WHAT YOU ARE ASKED TO DO:
Beginning with the first line of the data below, extract each line up to and including the one containing "pipeline documents);". Copy them exactly and add nothing.

RECORDS SUPPLIED:

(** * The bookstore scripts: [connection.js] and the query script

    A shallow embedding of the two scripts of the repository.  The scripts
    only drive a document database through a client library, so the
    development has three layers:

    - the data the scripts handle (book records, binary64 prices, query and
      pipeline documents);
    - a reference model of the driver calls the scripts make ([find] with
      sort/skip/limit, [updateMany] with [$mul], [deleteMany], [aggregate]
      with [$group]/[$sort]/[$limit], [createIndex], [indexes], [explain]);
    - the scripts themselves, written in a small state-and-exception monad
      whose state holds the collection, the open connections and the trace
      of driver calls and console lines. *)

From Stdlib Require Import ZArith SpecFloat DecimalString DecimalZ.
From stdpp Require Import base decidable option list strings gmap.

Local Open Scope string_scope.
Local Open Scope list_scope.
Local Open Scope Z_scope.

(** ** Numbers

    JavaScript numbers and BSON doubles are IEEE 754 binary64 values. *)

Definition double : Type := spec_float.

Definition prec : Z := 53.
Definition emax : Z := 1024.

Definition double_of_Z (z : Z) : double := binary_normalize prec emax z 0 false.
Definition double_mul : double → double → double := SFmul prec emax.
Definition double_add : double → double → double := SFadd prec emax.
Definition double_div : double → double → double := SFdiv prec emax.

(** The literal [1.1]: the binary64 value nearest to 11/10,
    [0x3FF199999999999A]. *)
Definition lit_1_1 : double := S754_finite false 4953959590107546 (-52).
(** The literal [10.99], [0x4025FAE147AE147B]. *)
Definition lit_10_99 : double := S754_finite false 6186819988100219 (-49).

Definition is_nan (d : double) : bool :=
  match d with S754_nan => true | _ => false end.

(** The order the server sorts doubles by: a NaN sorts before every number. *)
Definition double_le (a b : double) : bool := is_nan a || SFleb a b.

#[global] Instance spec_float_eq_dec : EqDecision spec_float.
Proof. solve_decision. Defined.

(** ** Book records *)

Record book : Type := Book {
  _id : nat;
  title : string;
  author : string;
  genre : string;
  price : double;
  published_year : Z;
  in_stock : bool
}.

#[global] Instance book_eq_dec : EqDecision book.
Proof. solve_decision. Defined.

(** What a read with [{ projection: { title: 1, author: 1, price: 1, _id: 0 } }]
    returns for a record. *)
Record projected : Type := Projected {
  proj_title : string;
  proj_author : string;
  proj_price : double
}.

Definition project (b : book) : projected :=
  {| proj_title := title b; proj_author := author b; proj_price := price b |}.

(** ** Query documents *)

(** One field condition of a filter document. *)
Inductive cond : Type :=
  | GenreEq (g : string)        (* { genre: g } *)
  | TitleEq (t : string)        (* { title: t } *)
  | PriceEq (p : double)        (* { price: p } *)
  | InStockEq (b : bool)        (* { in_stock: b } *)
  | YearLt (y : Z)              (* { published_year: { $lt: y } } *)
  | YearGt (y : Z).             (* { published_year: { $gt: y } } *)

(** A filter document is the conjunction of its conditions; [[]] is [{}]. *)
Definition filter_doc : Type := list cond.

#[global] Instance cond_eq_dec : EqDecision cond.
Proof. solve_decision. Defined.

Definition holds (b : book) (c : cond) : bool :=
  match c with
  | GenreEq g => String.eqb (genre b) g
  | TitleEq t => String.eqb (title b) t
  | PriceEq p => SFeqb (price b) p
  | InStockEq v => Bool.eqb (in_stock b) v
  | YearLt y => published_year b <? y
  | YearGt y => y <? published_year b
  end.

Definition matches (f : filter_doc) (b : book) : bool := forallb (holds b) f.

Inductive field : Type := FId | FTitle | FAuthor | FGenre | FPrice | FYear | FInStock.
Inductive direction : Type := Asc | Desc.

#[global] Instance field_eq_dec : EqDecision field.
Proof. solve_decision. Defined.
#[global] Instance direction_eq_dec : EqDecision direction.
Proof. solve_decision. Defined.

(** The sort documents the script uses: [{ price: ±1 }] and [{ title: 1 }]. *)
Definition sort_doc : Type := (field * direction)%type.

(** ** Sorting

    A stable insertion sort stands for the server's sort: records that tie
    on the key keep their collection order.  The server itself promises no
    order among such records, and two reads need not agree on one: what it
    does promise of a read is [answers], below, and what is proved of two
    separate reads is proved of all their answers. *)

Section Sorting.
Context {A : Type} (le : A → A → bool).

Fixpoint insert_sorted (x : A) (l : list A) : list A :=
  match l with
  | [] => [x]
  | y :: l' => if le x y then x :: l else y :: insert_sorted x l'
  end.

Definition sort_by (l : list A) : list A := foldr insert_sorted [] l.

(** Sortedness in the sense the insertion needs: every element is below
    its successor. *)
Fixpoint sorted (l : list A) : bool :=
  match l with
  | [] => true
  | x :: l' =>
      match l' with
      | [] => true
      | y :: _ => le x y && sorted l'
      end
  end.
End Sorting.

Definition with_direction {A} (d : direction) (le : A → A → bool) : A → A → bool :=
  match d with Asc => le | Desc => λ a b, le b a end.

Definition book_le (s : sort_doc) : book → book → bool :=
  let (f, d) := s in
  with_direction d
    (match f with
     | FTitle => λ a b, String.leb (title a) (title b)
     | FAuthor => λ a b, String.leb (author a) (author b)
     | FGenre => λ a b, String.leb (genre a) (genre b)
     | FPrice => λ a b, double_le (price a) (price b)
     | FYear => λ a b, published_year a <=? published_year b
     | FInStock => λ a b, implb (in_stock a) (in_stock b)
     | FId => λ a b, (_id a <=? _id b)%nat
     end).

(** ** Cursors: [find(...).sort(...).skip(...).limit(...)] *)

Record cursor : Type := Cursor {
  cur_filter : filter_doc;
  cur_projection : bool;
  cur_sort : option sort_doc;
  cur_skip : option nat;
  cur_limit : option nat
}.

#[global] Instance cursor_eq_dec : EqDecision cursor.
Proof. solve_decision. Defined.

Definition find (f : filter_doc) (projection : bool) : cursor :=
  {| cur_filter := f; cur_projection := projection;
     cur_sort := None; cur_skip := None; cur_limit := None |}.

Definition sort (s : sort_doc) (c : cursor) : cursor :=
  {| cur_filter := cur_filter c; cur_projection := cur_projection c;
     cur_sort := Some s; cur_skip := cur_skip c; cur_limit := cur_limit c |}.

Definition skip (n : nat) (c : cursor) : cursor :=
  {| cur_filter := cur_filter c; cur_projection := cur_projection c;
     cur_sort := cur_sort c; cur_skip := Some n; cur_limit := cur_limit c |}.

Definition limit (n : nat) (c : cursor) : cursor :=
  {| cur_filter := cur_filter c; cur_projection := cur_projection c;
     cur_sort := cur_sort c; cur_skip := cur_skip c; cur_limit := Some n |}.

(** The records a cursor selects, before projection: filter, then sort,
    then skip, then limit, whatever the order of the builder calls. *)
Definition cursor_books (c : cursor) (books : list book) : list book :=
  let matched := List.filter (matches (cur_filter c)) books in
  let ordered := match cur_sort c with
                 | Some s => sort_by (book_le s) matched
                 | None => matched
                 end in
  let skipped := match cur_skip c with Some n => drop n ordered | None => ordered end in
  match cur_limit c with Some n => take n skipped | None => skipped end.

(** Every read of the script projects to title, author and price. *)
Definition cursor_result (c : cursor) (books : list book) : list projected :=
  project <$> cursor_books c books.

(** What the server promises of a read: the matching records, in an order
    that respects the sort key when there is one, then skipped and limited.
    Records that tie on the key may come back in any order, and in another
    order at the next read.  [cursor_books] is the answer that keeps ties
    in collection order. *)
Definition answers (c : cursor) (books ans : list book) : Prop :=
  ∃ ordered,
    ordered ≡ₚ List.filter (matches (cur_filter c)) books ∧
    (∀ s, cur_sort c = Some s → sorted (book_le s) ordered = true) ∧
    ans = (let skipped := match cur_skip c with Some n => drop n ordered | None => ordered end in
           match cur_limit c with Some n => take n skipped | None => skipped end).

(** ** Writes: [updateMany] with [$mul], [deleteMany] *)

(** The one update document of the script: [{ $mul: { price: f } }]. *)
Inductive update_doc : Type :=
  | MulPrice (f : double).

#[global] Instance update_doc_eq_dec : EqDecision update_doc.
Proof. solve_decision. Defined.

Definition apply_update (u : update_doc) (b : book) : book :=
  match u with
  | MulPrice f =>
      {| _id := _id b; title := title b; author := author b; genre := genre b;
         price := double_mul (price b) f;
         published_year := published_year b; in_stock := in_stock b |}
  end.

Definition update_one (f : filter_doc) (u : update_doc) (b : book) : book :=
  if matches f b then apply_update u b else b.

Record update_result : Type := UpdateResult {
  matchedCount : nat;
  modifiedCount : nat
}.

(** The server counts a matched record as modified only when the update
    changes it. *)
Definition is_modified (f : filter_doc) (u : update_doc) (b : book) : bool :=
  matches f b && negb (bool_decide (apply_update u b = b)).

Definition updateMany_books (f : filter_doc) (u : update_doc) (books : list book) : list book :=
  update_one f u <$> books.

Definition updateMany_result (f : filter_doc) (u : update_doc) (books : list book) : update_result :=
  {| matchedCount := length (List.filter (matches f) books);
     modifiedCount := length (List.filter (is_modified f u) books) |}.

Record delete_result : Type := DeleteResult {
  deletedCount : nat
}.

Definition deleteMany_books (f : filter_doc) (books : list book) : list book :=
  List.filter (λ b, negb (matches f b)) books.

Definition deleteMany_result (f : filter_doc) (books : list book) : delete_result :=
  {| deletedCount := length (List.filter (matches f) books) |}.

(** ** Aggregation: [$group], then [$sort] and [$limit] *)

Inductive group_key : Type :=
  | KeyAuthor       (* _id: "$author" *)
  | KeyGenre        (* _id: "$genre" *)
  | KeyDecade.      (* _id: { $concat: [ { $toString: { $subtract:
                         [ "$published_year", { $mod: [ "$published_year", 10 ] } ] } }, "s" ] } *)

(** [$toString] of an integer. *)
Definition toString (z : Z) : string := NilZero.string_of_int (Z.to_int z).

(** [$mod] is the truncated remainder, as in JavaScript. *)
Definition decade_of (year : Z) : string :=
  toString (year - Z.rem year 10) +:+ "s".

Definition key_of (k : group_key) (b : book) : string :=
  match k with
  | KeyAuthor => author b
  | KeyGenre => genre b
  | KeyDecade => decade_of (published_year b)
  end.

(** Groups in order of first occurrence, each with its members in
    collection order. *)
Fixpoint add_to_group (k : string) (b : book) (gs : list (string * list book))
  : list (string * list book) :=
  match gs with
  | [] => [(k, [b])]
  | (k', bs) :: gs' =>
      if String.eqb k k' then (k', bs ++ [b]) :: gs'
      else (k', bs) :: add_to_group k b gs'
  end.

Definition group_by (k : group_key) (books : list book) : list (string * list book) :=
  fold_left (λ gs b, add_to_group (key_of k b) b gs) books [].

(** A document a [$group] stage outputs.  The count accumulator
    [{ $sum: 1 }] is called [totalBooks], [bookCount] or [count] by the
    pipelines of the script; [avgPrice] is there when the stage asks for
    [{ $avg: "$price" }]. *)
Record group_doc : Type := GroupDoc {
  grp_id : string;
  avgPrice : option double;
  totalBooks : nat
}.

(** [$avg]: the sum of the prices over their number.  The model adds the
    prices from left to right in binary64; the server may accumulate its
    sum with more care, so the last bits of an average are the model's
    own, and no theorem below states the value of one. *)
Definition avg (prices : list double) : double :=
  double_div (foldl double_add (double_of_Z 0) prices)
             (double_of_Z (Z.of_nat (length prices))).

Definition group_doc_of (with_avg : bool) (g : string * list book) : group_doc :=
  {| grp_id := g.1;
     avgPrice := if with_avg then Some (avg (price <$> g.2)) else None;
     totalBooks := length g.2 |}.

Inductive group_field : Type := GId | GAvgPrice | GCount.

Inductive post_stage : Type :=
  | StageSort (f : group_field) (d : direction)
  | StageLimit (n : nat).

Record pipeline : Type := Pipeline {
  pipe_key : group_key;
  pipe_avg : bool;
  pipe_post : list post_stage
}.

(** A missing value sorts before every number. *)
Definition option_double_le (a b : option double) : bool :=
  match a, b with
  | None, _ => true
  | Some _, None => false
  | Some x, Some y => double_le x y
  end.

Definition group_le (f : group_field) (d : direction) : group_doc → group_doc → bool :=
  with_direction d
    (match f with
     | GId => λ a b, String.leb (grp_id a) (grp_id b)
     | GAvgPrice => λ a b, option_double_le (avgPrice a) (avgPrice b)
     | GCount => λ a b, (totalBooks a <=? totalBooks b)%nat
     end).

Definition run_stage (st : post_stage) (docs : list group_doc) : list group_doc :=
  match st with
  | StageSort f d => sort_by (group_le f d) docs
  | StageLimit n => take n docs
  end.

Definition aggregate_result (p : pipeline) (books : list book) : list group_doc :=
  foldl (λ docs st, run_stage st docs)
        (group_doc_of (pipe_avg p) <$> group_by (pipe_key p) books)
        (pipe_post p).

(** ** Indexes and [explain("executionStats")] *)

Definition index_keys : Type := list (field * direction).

REPLY TO THE EXERCISE:
(** * The bookstore scripts: [connection.js] and the query script

    A shallow embedding of the two scripts of the repository.  The scripts
    only drive a document database through a client library, so the
    development has three layers:

    - the data the scripts handle (book records, binary64 prices, query and
      pipeline documents);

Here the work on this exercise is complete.